Das zeichnet ein Gravelbike aus
Was Gravelbikes so beliebt macht, ist die Möglichkeit, sie für so viele verschiedene Zwecke einzusetzen. Die Schotterräder werden gerne für sportliche Tagestouren, Feierabendrunden oder als Reiserad verwendet, genauer gesagt für Backpacking-Touren. Für diese Reiseform lassen sich sie sich mit Gepäcktaschen ausstatten. Darüber hinaus schießen Clubs und Gravel-Events gerade wie Pilze aus dem Boden, die Menschen mit der Leidenschaft zu diesen Rädern vereinen möchten.
Das Gravelbike-Testfeld im Steckbrief
Die fünf Testkandidaten entstammen dem aktuellen Modelljahr (MY24), beziehungsweise sind schon – wie das Giant Revolt Advanced 3– für das kommende Modelljahr (MY25) anvisiert.
Canyon Grizl CF SL 6
- Rahmen: Carbon mit Carbon-Gabel
- Schaltung: Sram Apex (1×12)
- Bremsen: Sram Apex, hydraulische Schreibenbremsen
- Gewicht: 9,8 Kilogramm
Giant Revolt Advanced 3
- Rahmen: Carbon mit Carbon-Gabel
- Schaltung: Shimano GRX, 2×10
- Bremsen:Shimano, hydraulische Schreibenbremsen
- Gewicht: 9,99 Kilogramm
Liv Devote Advanced 1 M
- Rahmen: Carbon mit Carbon-Gabel
- Schaltung: SRAM Apex (1×12)
- Bremsen: SRAM, hydraulische Scheibenbremsen
- Gewicht: 9,6 Kilogramm
Rose Backroad GRX
- Rahmen: Carbon mit Carbon-Gabel
- Schaltung: Shimano SLX (1×12)
- Bremsen: Shimano, hydraulische Schreibenbremsen
- Gewicht: 9,1 Kilogramm
Stevens Prestige Generation 2
- Rahmen: Aluminium mit Alu-Gabel
- Schaltung: Shimano GRX (2×12)
- Bremsen: Shimano hydraulische
Scheibenbremsen - Gewicht: 11 Kilogramm
Die Besonderheiten der getesteten Gravelbikes
Canyon hat sein Gravelbike mit einem kleinen Highlight ausgestattet, und zwar der elektronischen 12-Gangschaltung Sram Apex XPLR AXS. Sie schaltet unglaublich präzise und schnell. Wer zuvor noch nie mit dieser Schaltung gefahren ist, muss sich erst einmal daran gewöhnen, dass man auf der rechten Lenkerseite hoch- und auf der linken Lenkerseite herunterschaltet. Durch längeres Drücken schaltet die Sram auch mehrere Gänge in Sekundenschnelle. Ein “Verschalten” ist mit dieser Schaltung kaum möglich, in einigen Situationen mag man allerdings zwischen den Gängen eine noch feinere Abstufung vermissen, wobei das auch eine Gewöhnungssache ist. Übrigens bietet Sram für seine Apex XPLR AXS eine App an, mit der man verschiedene Einstellung vornehmen kann und den Überblick über den Akkustand behält. Ist dieser leer, kann man die entsprechende Komponente einfach heraus klicken und aufladen.

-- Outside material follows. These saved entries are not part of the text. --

(* ===== verification/Broker.v ===== *)
(** * Failures of a broker session (internal/adapters/githubscaleset/session.go,
    pollcause.go, errors.go)

    An error of Go is a tree; the code asks it questions with [errors.Is] and
    [errors.As] and, in one place, matches its text.  A [Fault] is the answers to
    those questions.  On them rest the closed vocabulary an operator sees and the
    policy that decides when a failing session is given up. *)

From Stdlib Require Import ZArith Lia String List.
From stdpp Require Import base tactics list strings.
From S2P Require Import Prelude.


Inductive ErrorKind :=
  | Authentication | Authorization | NotFound | Conflict | Invalidity | RateLimited | Server | Unexpected.

#[export] Instance ErrorKind_eq_dec : EqDecision ErrorKind.
Proof. solve_decision. Defined.

Record APIError := {
  api_Kind : ErrorKind;
  api_Status : Z;
  api_RequestID : string;
  api_RetryAfter : Duration
}.

(** The kind of a response without a rate-limit budget of zero. *)
Definition kindOfStatus (status : Z) (exhausted : bool) : ErrorKind :=
  if status =? 401 then Authentication
  else if status =? 403 then (if exhausted then RateLimited else Authorization)
  else if status =? 404 then NotFound
  else if status =? 409 then Conflict
  else if status =? 422 then Invalidity
  else if status =? 429 then RateLimited
  else if 500 <=? status then Server
  else Unexpected.

(** What the code finds in an error: the outermost [SessionFailure] (its reason
    and the reason of the poll), the outermost [APIError], whether the error of a
    conflict in the store or an expired queue token is in it, whether its text is
    that of a refused session create, the code of the store's driver, and the
    marks of the transport. *)
Record Fault := {
  f_Session : option (string * string);
  f_API : option APIError;
  f_Conflict : bool;
  f_TokenExpired : bool;
  f_HeldText : bool;
  f_Code : option Z;
  f_Canceled : bool;
  f_DeadlineExceeded : bool;
  f_OSDeadline : bool;
  f_Timeout : bool;
  f_NetTimeout : bool;
  f_HTTP2 : bool;
  f_TLS : bool;
  f_DNS : bool;
  f_Op : bool;
  f_ConnRefused : bool;
  f_ConnReset : bool;
  f_EOF : bool
}.

Definition plainFault : Fault :=
  {| f_Session := None; f_API := None; f_Conflict := false; f_TokenExpired := false; f_HeldText := false; f_Code := None;
     f_Canceled := false; f_DeadlineExceeded := false; f_OSDeadline := false; f_Timeout := false; f_NetTimeout := false; f_HTTP2 := false;
     f_TLS := false; f_DNS := false; f_Op := false; f_ConnRefused := false; f_ConnReset := false; f_EOF := false |}.

(** [&SessionFailure{Reason, Poll, Cause}]: its text is its reason alone, and what
    it wraps stays visible. *)
Definition SessionFailure (reason poll : string) (cause : Fault) : Fault :=
  {| f_Session := Some (reason, poll); f_API := f_API cause; f_Conflict := f_Conflict cause;
     f_TokenExpired := f_TokenExpired cause; f_HeldText := false; f_Code := f_Code cause; f_Canceled := f_Canceled cause;
     f_DeadlineExceeded := f_DeadlineExceeded cause; f_OSDeadline := f_OSDeadline cause; f_Timeout := f_Timeout cause;
     f_NetTimeout := f_NetTimeout cause;
     f_HTTP2 := f_HTTP2 cause; f_TLS := f_TLS cause; f_DNS := f_DNS cause; f_Op := f_Op cause;
     f_ConnRefused := f_ConnRefused cause; f_ConnReset := f_ConnReset cause; f_EOF := f_EOF cause |}.

(** ** The closed vocabulary *)

Definition ReasonSessionExpired := "session_expired".
Definition ReasonSessionReleaseFailed := "session_release_failed".
Definition ReasonSessionCreateFailed := "session_create_failed".
Definition ReasonSessionHeld := "session_held".
Definition ReasonRecreatedAfterFailures := "recreated_after_failures".
Definition ReasonMessagePollFailed := "message_poll_failed".
Definition ReasonRateLimited := "rate_limited".
Definition ReasonServerError := "server_error".
Definition ReasonQueueObservationFailed := "queue_observation_failed".
Definition ReasonQueueObservationStale := "queue_observation_stale".
Definition ReasonQueueReconcileFailed := "queue_reconcile_failed".
Definition ReasonDemandCommitConflict := "demand_commit_conflict".

Definition failureReasons : list string :=
  [ReasonSessionExpired; ReasonSessionReleaseFailed; ReasonSessionCreateFailed; ReasonSessionHeld;
   ReasonRecreatedAfterFailures; ReasonMessagePollFailed; ReasonRateLimited; ReasonServerError;
   ReasonQueueObservationFailed; ReasonQueueObservationStale; ReasonQueueReconcileFailed; ReasonDemandCommitConflict].

Definition ValidFailureReason (reason : string) : bool := bool_decide (reason ∈ failureReasons).

Inductive Phase := PhasePoll | PhaseRelease | PhaseCreate | PhaseObserve | PhaseCommit.

Definition phaseFor (reason : string) : Phase :=
  if bool_decide (reason = ReasonSessionReleaseFailed) then PhaseRelease
  else if bool_decide (reason ∈ [ReasonSessionCreateFailed; ReasonSessionHeld]) then PhaseCreate
  else if bool_decide (reason ∈ [ReasonQueueObservationFailed; ReasonQueueObservationStale; ReasonQueueReconcileFailed])
  then PhaseObserve
  else if bool_decide (reason = ReasonDemandCommitConflict) then PhaseCommit
  else PhasePoll.

Definition FailureReason (e : Fault) : string :=
  match f_Session e with
  | Some (reason, _) => if ValidFailureReason reason then reason else ""
  | None => ""
  end.

(** The session can never succeed again. *)
Definition SessionTerminal (e : Fault) : bool :=
  f_TokenExpired e ||
  match f_API e with
  | Some api => bool_decide (api_Kind api ∈ [NotFound; Conflict; Authentication])
  | None => false
  end.

Definition SessionHeld (e : Fault) : bool := f_HeldText e.

(** A secondary limit is a refusal that says when to come back. *)
Definition throttled (api : APIError) : bool :=
  bool_decide (api_Kind api = RateLimited) || (bool_decide (api_Kind api = Authorization) && (0 <? api_RetryAfter api)).

Definition ingestReason (e : Fault) : string :=
  if SessionTerminal e then ReasonSessionExpired
  else if f_Conflict e then ReasonDemandCommitConflict
  else match f_API e with
       | Some api => if throttled api then ReasonRateLimited
                     else if bool_decide (api_Kind api = Server) then ReasonServerError
                     else ReasonMessagePollFailed
       | None => ReasonMessagePollFailed
       end.

Definition IngestFailureDetail (err : option Fault) : string :=
  match err with
  | None => ""
  | Some e =>
      match f_Session e with
      | Some (reason, _) => if ValidFailureReason reason then reason else ingestReason e
      | None => ingestReason e
      end
  end.

(** ** The cause of a failure GitHub did not answer *)

Definition CauseTimeout := "timeout".
Definition CauseCanceled := "canceled".
Definition CauseReset := "reset".
Definition CauseRefused := "refused".
Definition CauseEOF := "eof".
Definition CauseHTTP2 := "http2".
Definition CauseTLS := "tls".
Definition CauseDNS := "dns".
Definition CauseStoreBusy := "store_busy".
Definition CauseOther := "other".

Definition ValidPollCause (cause : string) : bool :=
  bool_decide (cause ∈ [CauseTimeout; CauseCanceled; CauseReset; CauseRefused; CauseEOF; CauseHTTP2; CauseTLS; CauseDNS;
                        CauseStoreBusy; CauseOther]).

Definition statuslessReason (reason : string) : bool :=
  bool_decide (reason ∈ [ReasonMessagePollFailed; ReasonSessionReleaseFailed; ReasonSessionCreateFailed;
                         ReasonRecreatedAfterFailures]).

Definition storeBusy (e : Fault) : bool :=
  match f_Code e with Some code => Z.land code 255 =? 5 | None => false end.

Definition timedOut (e : Fault) : bool := f_DeadlineExceeded e || f_OSDeadline e || f_NetTimeout e.

Definition pollCause (e : Fault) : string :=
  if storeBusy e then CauseStoreBusy
  else if f_Canceled e then CauseCanceled
  else if timedOut e then CauseTimeout
  else if f_HTTP2 e then CauseHTTP2
  else if f_TLS e then CauseTLS
  else if f_DNS e then CauseDNS
  else if f_ConnRefused e then CauseRefused
  else if f_ConnReset e then CauseReset
  else if f_EOF e then CauseEOF
  else CauseOther.

Record IngestFailure := {
  if_Reason : string;
  if_Phase : option Phase;
  if_Poll : string;
  if_Status : Z;
  if_RequestID : string;
  if_RetryAfter : Duration;
  if_Cause : string
}.

Definition noIngestFailure : IngestFailure :=
  {| if_Reason := ""; if_Phase := None; if_Poll := ""; if_Status := 0; if_RequestID := ""; if_RetryAfter := 0; if_Cause := "" |}.

Definition DescribeIngestFailure (err : option Fault) : IngestFailure :=
  let reason := IngestFailureDetail err in
  match err with
  | None => noIngestFailure
  | Some e =>
      if bool_decide (reason = "") then noIngestFailure
      else
        let status := match f_API e with Some api => api_Status api | None => 0 end in
        {| if_Reason := reason;
           if_Phase := Some (phaseFor reason);
           if_Poll := match f_Session e with
                      | Some (_, poll) => if negb (bool_decide (poll = reason)) && ValidFailureReason poll then poll else ""
                      | None => ""
                      end;
           if_Status := status;
           if_RequestID := match f_API e with Some api => api_RequestID api | None => "" end;
           if_RetryAfter := match f_API e with Some api => api_RetryAfter api | None => 0 end;
           if_Cause := if (status =? 0) && statuslessReason reason then pollCause e else "" |}
  end.

(** ** When a failing session is given up *)

Definition defaultSessionMaxIngestFailures : Z := 5.
Definition defaultSessionFailureWindow : Duration := 5 * Minute.

Record SessionRecoveryPolicy := { MaxConsecutiveFailures : Z; FailureWindow : Duration }.

Definition SessionRecoveryPolicy_normalized (p : SessionRecoveryPolicy) : SessionRecoveryPolicy :=
  {| MaxConsecutiveFailures := if MaxConsecutiveFailures p <=? 0 then defaultSessionMaxIngestFailures
                               else MaxConsecutiveFailures p;
     FailureWindow := if FailureWindow p <=? 0 then defaultSessionFailureWindow else FailureWindow p |}.

Definition ReleaseRefusalBound (p : SessionRecoveryPolicy) : Z :=
  MaxConsecutiveFailures (SessionRecoveryPolicy_normalized p).

Record SessionFailureState := { Consecutive : Z; Since : Time }.

Definition noFailures : SessionFailureState := {| Consecutive := 0; Since := zeroTime |}.

Record SessionRecoveryDecision := { dec_State : SessionFailureState; dec_Reason : string; dec_Discard : bool }.

Definition OnFailure (p : SessionRecoveryPolicy) (state : SessionFailureState) (err : Fault) (now : Time)
    : SessionRecoveryDecision :=
  let policy := SessionRecoveryPolicy_normalized p in
  let next := {| Consecutive := add64 (Consecutive state) 1;
                 Since := if IsZero (Since state) then now else Since state |} in
  if SessionTerminal err then {| dec_State := next; dec_Reason := ReasonSessionExpired; dec_Discard := true |}
  else if f_Conflict err then {| dec_State := next; dec_Reason := ReasonDemandCommitConflict; dec_Discard := false |}
  else if (MaxConsecutiveFailures policy <=? Consecutive next) || (FailureWindow policy <=? TimeSub now (Since next))
  then {| dec_State := next; dec_Reason := ReasonRecreatedAfterFailures; dec_Discard := true |}
  else {| dec_State := next; dec_Reason := ReasonMessagePollFailed; dec_Discard := false |}.

Lemma ReleaseRefusalBound_positive p : 0 < ReleaseRefusalBound p.
Proof.
  unfold ReleaseRefusalBound, SessionRecoveryPolicy_normalized, defaultSessionMaxIngestFailures. simpl.
  destruct (Z.leb_spec (MaxConsecutiveFailures p) 0); lia.
Qed.

(** ** The vocabulary is closed *)

Ltac in_vocabulary := apply bool_decide_eq_true_2; repeat (apply elem_of_cons; (by left) || right).

Lemma ingestReason_valid e : ValidFailureReason (ingestReason e) = true.
Proof. unfold ingestReason. repeat split_match; in_vocabulary. Qed.

Lemma pollCause_valid e : ValidPollCause (pollCause e) = true.
Proof. unfold pollCause. repeat split_match; in_vocabulary. Qed.

Lemma OnFailure_valid p s e now : ValidFailureReason (dec_Reason (OnFailure p s e now)) = true.
Proof. unfold OnFailure. repeat split_match; in_vocabulary. Qed.

Lemma IngestFailureDetail_valid e : ValidFailureReason (IngestFailureDetail (Some e)) = true.
Proof.
  unfold IngestFailureDetail. destruct (f_Session e) as [[reason poll]|]; [|apply ingestReason_valid].
  destruct (ValidFailureReason reason) eqn:Hv; [done|apply ingestReason_valid].
Qed.

(** Whatever an error carries, each word of its account is of the vocabulary or
    absent, its reason is never absent, and a transport cause is named only for a
    failure GitHub did not answer. *)
Theorem described_failure_is_closed e :
  let f := DescribeIngestFailure (Some e) in
  ValidFailureReason (if_Reason f) = true /\ if_Phase f = Some (phaseFor (if_Reason f)) /\
  (if_Poll f = "" \/ ValidFailureReason (if_Poll f) = true /\ if_Poll f <> if_Reason f) /\
  (if_Cause f = "" \/ ValidPollCause (if_Cause f) = true /\ if_Status f = 0).
Proof.
  unfold DescribeIngestFailure. pose proof (IngestFailureDetail_valid e) as Hv.
  destruct (bool_decide_reflect (IngestFailureDetail (Some e) = "")) as [E|_]; [by rewrite E in Hv|]. cbn [if_Reason if_Phase if_Poll if_Status if_Cause].
  split; [done|]. split; [done|]. split.
  - destruct (f_Session e) as [[reason poll]|]; [|by left].
    destruct (bool_decide_reflect (poll = IngestFailureDetail (Some e))) as [_|Hne]; [by left|]. simpl.
    destruct (ValidFailureReason poll) eqn:Hp; [by right|by left].
  - destruct (Z.eqb_spec (match f_API e with Some api => api_Status api | None => 0 end) 0) as [E|_]; [|by left]. simpl.
    destruct (statuslessReason _); [right; split; [apply pollCause_valid|done]|by left].
Qed.
(* ===== verification/Poll.v ===== *)
(** * The client of a scale set (internal/adapters/githubscaleset/scaleset.go)

    One long poll takes at most one message, commits it and then deletes it at
    GitHub, which is its acknowledgement.  The official client behind it is the
    calls it gets; the records of its package carry the fields the source reads. *)

From Stdlib Require Import ZArith Lia String Ascii List.
From stdpp Require Import base tactics list strings pretty gmap.
From S2P Require Import Prelude Domain Store Inbox Projection Bindings Queue QueueSpec Ports Router Broker.
From S2P Require Import Effects.

#[local] Open Scope prog_scope.

(** ** What the official client returns *)

Record JobMessageBase := {
  jm_RunnerRequestID : Z;
  jm_OwnerName : string;
  jm_RepositoryName : string;
  jm_WorkflowRunID : Z;
  jm_JobID : string;
  jm_JobDisplayName : string;
  jm_JobWorkflowRef : string;
  jm_EventName : string;
  jm_RequestLabels : list string;
  jm_QueueTime : Time;
  jm_ScaleSetAssignTime : Time;
  jm_RunnerAssignTime : Time;
  jm_FinishTime : Time
}.

Record JobMessage := { jm_Base : JobMessageBase; jm_RunnerID : Z; jm_RunnerName : string; jm_Result : string }.

Record RunnerScaleSetStatistic := {
  TotalAvailableJobs : Z;
  TotalAcquiredJobs : Z;
  TotalAssignedJobs : Z;
  TotalRunningJobs : Z;
  TotalRegisteredRunners : Z;
  TotalBusyRunners : Z;
  TotalIdleRunners : Z
}.

(** The lists hold pointers, which may be nil. *)
Record RunnerScaleSetMessage := {
  rm_MessageID : Z;
  rm_Statistics : option RunnerScaleSetStatistic;
  rm_JobAvailable : list (option JobMessageBase);
  rm_JobAssigned : list (option JobMessageBase);
  rm_JobStarted : list (option JobMessage);
  rm_JobCompleted : list (option JobMessage)
}.

(** [GetRunnerByName] and [RemoveRunner] may fail with the error that there is no
    such runner, which is [inl true] and [Some true]. *)
Inductive PollCall : Set -> Type :=
  | GetMessage (cursor capacity : Z) : PollCall (Fault + option RunnerScaleSetMessage)
  | DeleteMessage (id : Z) : PollCall (option Fault)
  | AskCapacity : PollCall Z
  | Committing {X : Set} (c : QueueCall X) : PollCall X
  | OfficialAcquire (requests : list Z) : PollCall (Fault + list Z)
  | GenerateJitRunnerConfig (name folder : string) (id : Z) : PollCall (Fault + option string)
  | GetRunnerByName (name : string) : PollCall (bool + option Z)
  | RemoveRunner (id : Z) : PollCall (option bool).

Definition committing {A : Set} (p : Prog QueueCall A) : Prog PollCall A := interp (fun X c => Do (Committing c) Ret) p.

(** ** The events of a message *)

(** The first eight bytes of a SHA-256 sum, as an unsigned number. *)
Class JobSum := jobSum : string -> Z.

Section Events.
Context {J : JobSum}.

Definition NUL : string := String Ascii.zero EmptyString.

Definition preassignedRequestID (v : JobMessageBase) : Z :=
  if bool_decide (jm_OwnerName v = "") || bool_decide (jm_RepositoryName v = "") || (jm_WorkflowRunID v <=? 0)
     || bool_decide (jm_JobID v = "") then 0
  else Z.lor preassignedRequestIDFloor
         (Z.land (jobSum (jm_OwnerName v +:+ NUL +:+ jm_RepositoryName v +:+ NUL +:+ pretty (jm_WorkflowRunID v)
                          +:+ NUL +:+ jm_JobID v)) (preassignedRequestIDFloor - 1)).

Definition firstTime (values : list Time) : Time :=
  match List.filter (fun t => negb (IsZero t)) values with [] => zeroTime | t :: _ => t end.

Definition eventFromBase (kind : DemandEventKind) (v : JobMessageBase) : JobEvent :=
  let queueTime := if IsZero (jm_QueueTime v) then firstTime [jm_ScaleSetAssignTime v; jm_RunnerAssignTime v; jm_FinishTime v]
                   else jm_QueueTime v in
  let given := if (0 <? jm_RunnerRequestID v) && IsPreassignedRequestID (jm_RunnerRequestID v) then 0
               else jm_RunnerRequestID v in
  let derives := (given =? 0) && negb (bool_decide (kind = DemandJobAvailable)) in
  let request := if derives then preassignedRequestID v else given in
  {| je_Kind := if derives && (0 <? request) && bool_decide (kind = DemandJobAssigned) then DemandJobAvailable else kind;
     je_RunnerRequestID := request; je_Owner := jm_OwnerName v; je_Repository := jm_RepositoryName v;
     je_WorkflowRunID := jm_WorkflowRunID v; je_JobID := jm_JobID v; je_DisplayName := jm_JobDisplayName v;
     je_WorkflowRef := jm_JobWorkflowRef v; je_EventName := jm_EventName v; je_Labels := jm_RequestLabels v;
     je_QueueTime := queueTime; je_RunnerID := 0; je_RunnerName := ""; je_Result := "" |}.

Definition withRunner (e : JobEvent) (id : Z) (name result : string) : JobEvent :=
  {| je_Kind := je_Kind e; je_RunnerRequestID := je_RunnerRequestID e; je_Owner := je_Owner e; je_Repository := je_Repository e;
     je_WorkflowRunID := je_WorkflowRunID e; je_JobID := je_JobID e; je_DisplayName := je_DisplayName e;
     je_WorkflowRef := je_WorkflowRef e; je_EventName := je_EventName e; je_Labels := je_Labels e;
     je_QueueTime := je_QueueTime e; je_RunnerID := id; je_RunnerName := name; je_Result := result |}.

Definition appendEvents (m : RunnerScaleSetMessage) : list JobEvent :=
  map (eventFromBase DemandJobAvailable) (omap id (rm_JobAvailable m)) ++
  map (eventFromBase DemandJobAssigned) (omap id (rm_JobAssigned m)) ++
  map (fun v => withRunner (eventFromBase DemandJobStarted (jm_Base v)) (jm_RunnerID v) (jm_RunnerName v) "")
    (omap id (rm_JobStarted m)) ++
  map (fun v => withRunner (eventFromBase DemandJobCompleted (jm_Base v)) (jm_RunnerID v) (jm_RunnerName v) (jm_Result v))
    (omap id (rm_JobCompleted m)).
Definition removed (w : Hub) (id : Z) : Hub :=
  {| hb_sets := delete id (hb_sets w); hb_next := hb_next w; hb_groups := hb_groups w |}.

(** The set [name] of the group [group] is the object [o]. *)
Definition holds (w : Hub) (group : Z) (name : string) (o : RunnerScaleSet) : Prop :=
  hb_sets w !! ob_ID o = Some o /\ ob_RunnerGroupID o = group /\ ob_Name o = name.

(** Every call may fail, and a call that changes GitHub may fail after it did.  A
    second set of the same name in a group is refused, and labels stay what they
    were at creation. *)
Definition hubStep {X : Set} (w : Hub) (call : AdminCall X) : Hub -> X -> Prop :=
  match call in AdminCall X return Hub -> X -> Prop with
  | GroupAt _ name => fun w' x => w' = w /\ match x with inl _ => True | inr found => found = hb_groups w !! name end
  | SetAt _ group name => fun w' x => w' = w /\
      match x with
      | inl _ => True
      | inr (Some o) => holds w group name o
      | inr None => forall o, ~ holds w group name o
      end
  | CreateAt _ desired => fun w' x =>
      match x with
      | inl _ => w' = w \/ w' = added w desired /\ forall o, ~ holds w (ob_RunnerGroupID desired) (ob_Name desired) o
      | inr found => w' = added w desired /\ found = Some (withID desired (hb_next w)) /\
          forall o, ~ holds w (ob_RunnerGroupID desired) (ob_Name desired) o
      end
  | UpdateAt _ id _ => fun w' x => w' = w /\ match x with inl _ => True | inr found => found = hb_sets w !! id end
  | DeleteAt _ id => fun w' deleted => w' = removed w id \/ deleted = false /\ w' = w
  | _ => fun w' _ => w' = w
  end.

Section Resuming.
Variable inv : Hub -> Prop.

(** [inv] holds before every call of every run and at its end, and [post] at the end. *)
Fixpoint safely {A : Set} (w : Hub) (p : Prog AdminCall A) (post : Hub -> A -> Prop) : Prop :=
  inv w /\ match p with
           | Ret a => post w a
           | Do call k => forall w1 x, hubStep w call w1 x -> safely w1 (k x) post
           end.

Lemma safely_bind {A B : Set} (p : Prog AdminCall A) (f : A -> Prog AdminCall B) post : forall w,
  safely w p (fun w' a => safely w' (f a) post) -> safely w (bindProg p f) post.
Proof.
  induction p as [a|X call k IH]; intros w; simpl; [by intros [_ ?]|]. intros [Hi Hk]. split; [done|].
  intros w1 x Hs. apply IH. by apply Hk.
Qed.

Lemma safely_mono {A : Set} (p : Prog AdminCall A) (post post' : Hub -> A -> Prop) : forall w,
  (forall w' a, inv w' -> post w' a -> post' w' a) -> safely w p post -> safely w p post'.
Proof.
  induction p as [a|X call k IH]; intros w Hp; simpl; intros [Hi Hk]; (split; [done|]); [by apply Hp|].
  intros w1 x Hs. apply IH; [done|]. by apply Hk.
Qed.

End Resuming.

Bike-Hersteller Giant hat die Marke Liv in erster Linie “radelnden Frauen gewidmet” (so der Hersteller). Was aber nicht heißt, dass das 9,6 Kilogramm leichte Carbon-Rad nicht auch männliche Fans finden dürfte.
Weitere Besonderheiten gibt es in der folgenden Bildgalerie zu sehen.
Die Test- und Preis-Leistungs-Sieger
Mit den Gravelbikes unterwegs
- Canyon: Canyon setzt auf einen Rahmen und Gabel aus Carbon. Was ein Gewicht des Bikes nicht nur unter 10 Kilogramm ermöglicht. Die Sitzhaltung ist sportlich, aber trotzdem halbwegs aufrecht, der Lenker griffig, allerdings ist der Sattel recht hart. Es empfiehlt sich daher bereits bei kurzen Touren eine gepolsterte Radhose zu tragen.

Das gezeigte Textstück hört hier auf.